Yeah, it can be done. But you have to really be focused, and you HAVE to be willing to exercise and to reshape your body at the same time that you're feeding it. My 145-150 goal weight was based on a projected 26% body fat, and a 118-120 lb. lean body mass. I did intermediate level Pilates with resistance three-four times per week, and walked at least a mile every day, as well as doing two or three 10 minute sessions on the stair machine every week. I know that sounds like a lot of exercise, but it was no more than 30 minutes TOTAL on any given day. The thing is, I exercised nearly every day.

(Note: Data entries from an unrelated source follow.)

(* ===== verification/FfMountSpec.v ===== *)
(** Mounting establishes the invariant.

    [init_fatfs] decodes a boot sector; when it accepts one whose areas fit
    the device ([bpb_fits]) the decoded parameters satisfy [geom].
    [mount_new] then leaves a well-formed volume, with the medium unchanged,
    and an error leaves the object unmounted. *)
From Stdlib Require Import ZArith Lia.
From stdpp Require Import base list numbers option.
From S2P Require Import Prelude BlockDevice FfTypes FfWindow FfFat FfChain FfUnicode FfLfn FfDir FfName FfMount.

Local Open Scope Z_scope.
Local Open Scope st_scope.

(** * The boot sector *)

Definition bpb_fatsz (w : list Z) : Z :=
  if ld_word w BPB_FATSz16 =? 0 then ld_dword w BPB_FATSz32 else ld_word w BPB_FATSz16.
Definition bpb_totsec (w : list Z) : Z :=
  if ld_word w BPB_TotSec16 =? 0 then ld_dword w BPB_TotSec32 else ld_word w BPB_TotSec16.
(** Sectors in front of the data area; FAT32 has no root directory area. *)
Definition bpb_sysect (w : list Z) : Z :=
  ld_word w BPB_RsvdSecCnt + bpb_fatsz w * zget w BPB_NumFATs.
Definition bpb_nclst (w : list Z) : Z :=
  (bpb_totsec w - bpb_sysect w) / zget w BPB_SecPerClus.

(** What [init_fatfs] does not check: the system area is computed without
    overflow, the cluster count is one of FAT32, and the volume that starts
    at [bsect] lies on a device of [n] sectors. *)
Record bpb_fits (w : list Z) (bsect n : Z) : Prop := mkFits {
  bf_sysect : bpb_sysect w < 2 ^ 32;
  bf_nclst : bpb_nclst w <= MAX_FAT32;
  bf_end : bsect + bpb_totsec w <= n
}.

Lemma pow2_byte c :
  is_byte c → c ≠ 0 → Z.land c (c - 1) = 0 → c ∈ [1; 2; 4; 8; 16; 32; 64; 128].
Proof.
  intros Hc H0 Hl.
  assert (∀ x, 0 <= x < 0 + 256 →
    (λ x, (x =? 0) || negb (Z.land x (x - 1) =? 0)
          || bool_decide (x ∈ [1; 2; 4; 8; 16; 32; 64; 128])) x = true) as H
    by (apply seqZ_forall; by vm_compute).
  specialize (H c Hc). simpl in H. rewrite (proj2 (Z.eqb_neq c 0) H0), Hl in H.
  simpl in H. by apply bool_decide_eq_true_1 in H.
Qed.

Lemma init_fatfs_ok w bsect f f' n :
  init_fatfs w bsect f = (true, f') → bytes w → 0 <= bsect → n <= 2 ^ 32 - 1 →
  bpb_fits w bsect n →
  geom (set_fs_type FS_FAT32 f') n ∧
  fsize f' = bpb_fatsz w ∧ n_fats f' = zget w BPB_NumFATs ∧ csize f' = zget w BPB_SecPerClus ∧
  n_rootdir f' = 0 ∧ n_fatent f' = bpb_nclst w + 2 ∧ volbase f' = bsect ∧
  fatbase f' = bsect + ld_word w BPB_RsvdSecCnt ∧ database f' = bsect + bpb_sysect w ∧
  dirbase f' = ld_dword w BPB_RootClus32.
Proof.
  intros E Hb Hbs Hn [F1 F2 F3]. unfold init_fatfs in E. fold (bpb_fatsz w) (bpb_totsec w) in E.
  destruct (negb (ld_word w BPB_BytsPerSec =? SS)); [done|].
  set (f1 := set_n_fats _ _) in E. change (n_fats f1) with (zget w BPB_NumFATs) in E.
  destruct (negb (zget w BPB_NumFATs =? 1) && _) eqn:En; [done|].
  set (f2 := set_csize _ _) in E. change (csize f2) with (zget w BPB_SecPerClus) in E.
  destruct ((zget w BPB_SecPerClus =? 0) || _) eqn:Ec; [done|].
  set (f3 := set_n_rootdir _ _) in E. change (n_rootdir f3) with (ld_word w BPB_RootEntCnt) in E.
  destruct (ztrue (ld_word w BPB_RootEntCnt mod _)); [done|].
  destruct (ld_word w BPB_RsvdSecCnt =? 0) eqn:Er; [done|].
  set (sysect := u32 (ld_word w BPB_RsvdSecCnt + _ + _)) in E.
  destruct (bpb_totsec w <? sysect) eqn:Et; [done|].
  change (csize f3) with (zget w BPB_SecPerClus) in E.
  destruct ((bpb_totsec w - sysect) / _ =? 0) eqn:Ek; [done|].
  set (f4 := set_database _ _) in E. change (n_rootdir f4) with (ld_word w BPB_RootEntCnt) in E.
  destruct (negb (ld_word w BPB_FSVer32 =? 0)); [done|].
  destruct (negb (ld_word w BPB_RootEntCnt =? 0)) eqn:Eroot; [done|].
  set (f5 := set_dirbase _ _) in E. apply negb_false_iff in Eroot.
  apply orb_false_iff in Ec as [Ec1 Ec2]. unfold ztrue in Ec2. apply negb_false_iff in Ec2. zb.
  apply andb_false_iff in En. rewrite !negb_false_iff, !Z.eqb_eq in En.
  pose proof (ld_word_range w BPB_RsvdSecCnt Hb). pose proof (zget_byte w BPB_NumFATs Hb) as Hnf.
  pose proof (zget_byte w BPB_SecPerClus Hb) as Hcs. unfold is_byte in *.
  assert (0 <= bpb_fatsz w) as Hfz.
  { unfold bpb_fatsz. pose proof (ld_dword_range w BPB_FATSz32). pose proof (ld_word_range w BPB_FATSz16 Hb).
    destruct (ld_word w BPB_FATSz16 =? 0); lia. }
  assert (0 <= bpb_sysect w) by (unfold bpb_sysect; nia).
  assert (sysect = bpb_sysect w) as Hsys.
  { unfold sysect. rewrite Eroot, Z.div_0_l, Z.add_0_r by done. unfold bpb_sysect in *.
    rewrite (u32_small (bpb_fatsz w * _)) by nia. by rewrite u32_small by lia. }
  rewrite Hsys in Et, Ek. fold (bpb_nclst w) in *.
  assert (0 < bpb_nclst w) as Hk.
  { assert (0 <= bpb_nclst w); [apply Z.div_pos; lia|lia]. }
  assert (zget w BPB_SecPerClus * bpb_nclst w <= bpb_totsec w - bpb_sysect w) as Hdata
    by (apply Z.mul_div_le; lia).
  assert (ld_word w BPB_RsvdSecCnt <= bpb_sysect w) by (unfold bpb_sysect; nia).
  injection E as Efs Ef. apply negb_true_iff, Z.ltb_ge in Efs.
  assert (n_fatent f5 = bpb_nclst w + 2) as Enf.
  { unfold f5, f4. simpl. rewrite Hsys. fold (bpb_nclst w). apply u32_small. unfold MAX_FAT32 in F2. lia. }
  change (fsize f5) with (bpb_fatsz w) in Efs. rewrite Hsys in Efs. fold (bpb_nclst w) in Efs.
  unfold MAX_FAT32, SS in *. rewrite (u32_small (_ + 2)), (u32_small (_ * 4)), u32_small in Efs by lia.
  assert (4 * (bpb_nclst w + 2) <= bpb_fatsz w * 512) by (Z.div_mod_to_equations; lia).
  subst f'.
  assert (fatbase f5 = bsect + ld_word w BPB_RsvdSecCnt) as Efb by (unfold f5, f4; simpl; rewrite ?Hsys; apply u32_small; nia).
  assert (database f5 = bsect + bpb_sysect w) as Edb by (unfold f5, f4; simpl; rewrite ?Hsys; apply u32_small; nia).
  split; [|split_and!; auto]. set (g := set_fs_type FS_FAT32 f5).
  assert (fs_type g = FS_FAT32 ∧ n_fats g = zget w BPB_NumFATs ∧ volbase g = bsect ∧
    csize g = zget w BPB_SecPerClus ∧ fsize g = bpb_fatsz w) as (G1&G2&G3&G4&G5) by done.
  change (fatbase f5) with (fatbase g) in Efb. change (database f5) with (database g) in Edb.
  change (n_fatent f5) with (n_fatent g) in Enf. clearbody g.
  split; rewrite ?G1, ?G2, ?G3, ?G4, ?G5, ?Efb, ?Edb, ?Enf; auto; try lia.
  - unfold bpb_sysect. lia.
  - unfold fat_limit. simpl. lia.
  - unfold fat_bytes, SS. simpl. lia.
  - by apply pow2_byte.
Qed.

Section inv.
Context {D : Type} {BD : BlockDevice D} {BL : BlockDeviceLaws D}.
Implicit Types v : vol D.

(** * Loading sectors while nothing is mounted *)

(** The window is not dirty. *)
Record clean v : Prop := mkClean {
  cl_flag : wflag (vfs v) = 0;
  cl_len : length (win (vfs v)) = 512%nat;
  cl_bytes : bytes (win (vfs v));
  cl_win : winsect (vfs v) = 2 ^ 32 - 1 ∨
    (0 <= winsect (vfs v) < sector_count (vdev v) ∧
     win (vfs v) = sector (vdev v) (winsect (vfs v)))
}.

(** Only the window moved. *)
Record still v v' : Prop := mkStill {
  st_count : sector_count (vdev v') = sector_count (vdev v);
  st_sector j : sector (vdev v') j = sector (vdev v) j;
  st_core : core (vfs v') = core (vfs v);
  st_lfn : LfnBuf v' = LfnBuf v;
  st_fsid : Fsid v' = Fsid v;
  st_reg : FatFs v' = FatFs v
}.

Lemma still_refl v : still v v.
Proof. done. Qed.

Lemma still_trans v1 v2 v3 : still v1 v2 → still v2 v3 → still v1 v3.
Proof. intros [A B C E F G] [A' B' C' E' F' G']. split; try congruence. Qed.

Lemma still_reliable v v' : still v v' → reliable v → reliable v'.
Proof.
  intros [_ _ Hc _ _ _] [HR Hp]. split; [done|].
  pose proof (core_fields _ _ Hc) as (_&E&_). by rewrite E.
Qed.

Lemma load_spec v s :
  clean v → 0 <= s < sector_count (vdev v) →
  ∃ r v', move_window s v = Some (r, v') ∧ clean v' ∧ still v v' ∧
    ((r = FR_OK ∧ winsect (vfs v') = s ∧ win (vfs v') = sector (vdev v) s) ∨
     (r = FR_DISK_ERR ∧ ¬ reliable v ∧ winsect (vfs v') = 2 ^ 32 - 1)).
Proof.
  intros Hcl Hs. pose proof Hcl as [Hf Hl Hb Hw]. unfold move_window.
  rewrite (sbind_run fs _ v _ v eq_refl). pose proof (sector_count_bound (vdev v)).
  destruct (Z.eqb_spec s (winsect (vfs v))) as [->|Hne].
  { exists FR_OK, v. split_and!; auto using still_refl. left. split_and!; auto.
    destruct Hw as [?|[_ ?]]; [lia|done]. }
  assert (sync_window v = Some (FR_OK, v)) as Es.
  { unfold sync_window, sbind, fs, sret. by rewrite Hf. }
  rewrite (sbind_run _ _ _ _ _ Es).
  destruct (dread_spec v s 1) as (dr & bs & d & E & Hc & Hsec & Hok & Hbl & Hbb & Hrel); [lia..|].
  rewrite (sbind_run _ _ _ _ _ E). cbv beta iota.
  destruct (decide (dr = RES_OK)) as [->|Hdr].
  - assert (bs = sector (vdev v) s) as ->.
    { rewrite Hok by done. simpl. by rewrite app_nil_r. }
    assert (zwrite (win (vfs v)) 0 (sector (vdev v) s) = sector (vdev v) s) as Hz
      by (apply zwrite_all; rewrite sector_length; lia).
    eexists FR_OK, _. split; [done|]. unfold set_vfs, set_vdev. simpl. rewrite Hz.
    split_and!; [|split; simpl; auto|by left].
    split; simpl; auto; [apply sector_length|].
    right. split; [by rewrite Hc|by rewrite Hsec].
  - eexists FR_DISK_ERR, _. split; [by destruct dr|]. split_and!; [|split; simpl; auto|].
    + split; simpl; auto; [by rewrite zwrite_length|by apply zwrite_bytes].
    + right. split_and!; [done| |done]. intros HR. by apply Hdr, Hrel.
Qed.

Lemma check_vbr_range w : check_vbr w = 0 ∨ check_vbr w = 2 ∨ check_vbr w = 3.
Proof.
  unfold check_vbr. set (other := if ld_word w BS_55AA =? 0xAA55 then 2 else 3).
  assert (other = 2 ∨ other = 3) by (subst other; destruct (_ =? 0xAA55); auto).
  clearbody other. repeat match goal with |- context [if ?b then _ else _] => destruct b end; lia.
Qed.

(** What [check_fs] answers on sector [s], now in the window. *)
Definition checked v (s r : Z) v' : Prop :=
  r = check_vbr (sector (vdev v) s) ∧ winsect (vfs v') = s ∧ win (vfs v') = sector (vdev v) s.

Lemma check_fs_spec v s :
  length (win (vfs v)) = 512%nat → bytes (win (vfs v)) → 0 <= s < sector_count (vdev v) →
  ∃ r v', check_fs s v = Some (r, v') ∧ clean v' ∧ still v v' ∧
    ((r = 4 ∧ ¬ reliable v) ∨ checked v s r v').
Proof.
  intros Hl Hb Hs. unfold check_fs.
  set (v1 := set_vfs (set_winsect (u32 (0 - 1)) (set_wflag 0 (vfs v))) v).
  rewrite (sbind_run (upd _) _ v tt v1 eq_refl).
  assert (clean v1) as Hc1 by (split; simpl; auto).
  destruct (load_spec v1 s Hc1 Hs) as (r & v2 & E & Hc2 & [A1 A2 A3 A4 A5 A6] & Hr).
  rewrite (sbind_run _ _ _ _ _ E).
  assert (still v v2) as Hst by (by split).
  destruct Hr as [(->&Hw1&Hw2)|(->&Hn&_)]; simpl.
  - eexists _, v2. split; [done|]. split_and!; auto. right. split_and!; auto. by rewrite Hw2.
  - eexists _, v2. split; [done|]. by split_and!; auto.
Qed.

Someone else posted in this thread that exercise is all the difference between a size 6 at a given weight and a size 12, and that's totally true. Right this minute, 9 months after intestinal surgery and enforced no-exercise-but-light-walking, I am back to 203 lbs...but of the few pre-PP clothes I owned, most do NOT fit my abdominal area in any kind of flattering way. Even at 212, my body was tighter and in better shape than I'm in this second. The difference is NOT in what I ate as much as in how much I've been able/allowed to move. And at 168, I had built up my lean body mass so well that I really couldn't possibly have gotten down to what the Met Life Insurance charts say a five foot tall woman should weigh...unless I cut off an appendage.
I am also 50 years old, started PP when I was 47. Although I wasn't menopausal prior to chemo, I was definitely in perimenopause and am in menopause now until the drugs stop. There's a lot to be said for maintaining a slightly higher body fat percentage (say, 26%, rather than 22%) as you pass into your 30s and 40s.
Now my LBM has dropped, due to lack of exercise, to about 99 lbs. But my frame and age and hormone levels are such that they will still keep me from ever getting to a body weight much lower than 130 lbs. And since I can now exercise more, I'm looking forward to building back that LBM to at least a more respectable 110 lbs or so.
And btw, for what it's worth...cutting fats is not going to help your blood lipid profile, which is a benefit of low carb eating that goes way beyond immediate weight loss and impacts your level of cardiac event risk. Since cardiac events are one of the leading killers of women, I'd be more concerned about my lipid levels than about whether I was a size 12 or a size 6 in my 130 lb five foot tall body. YMMV.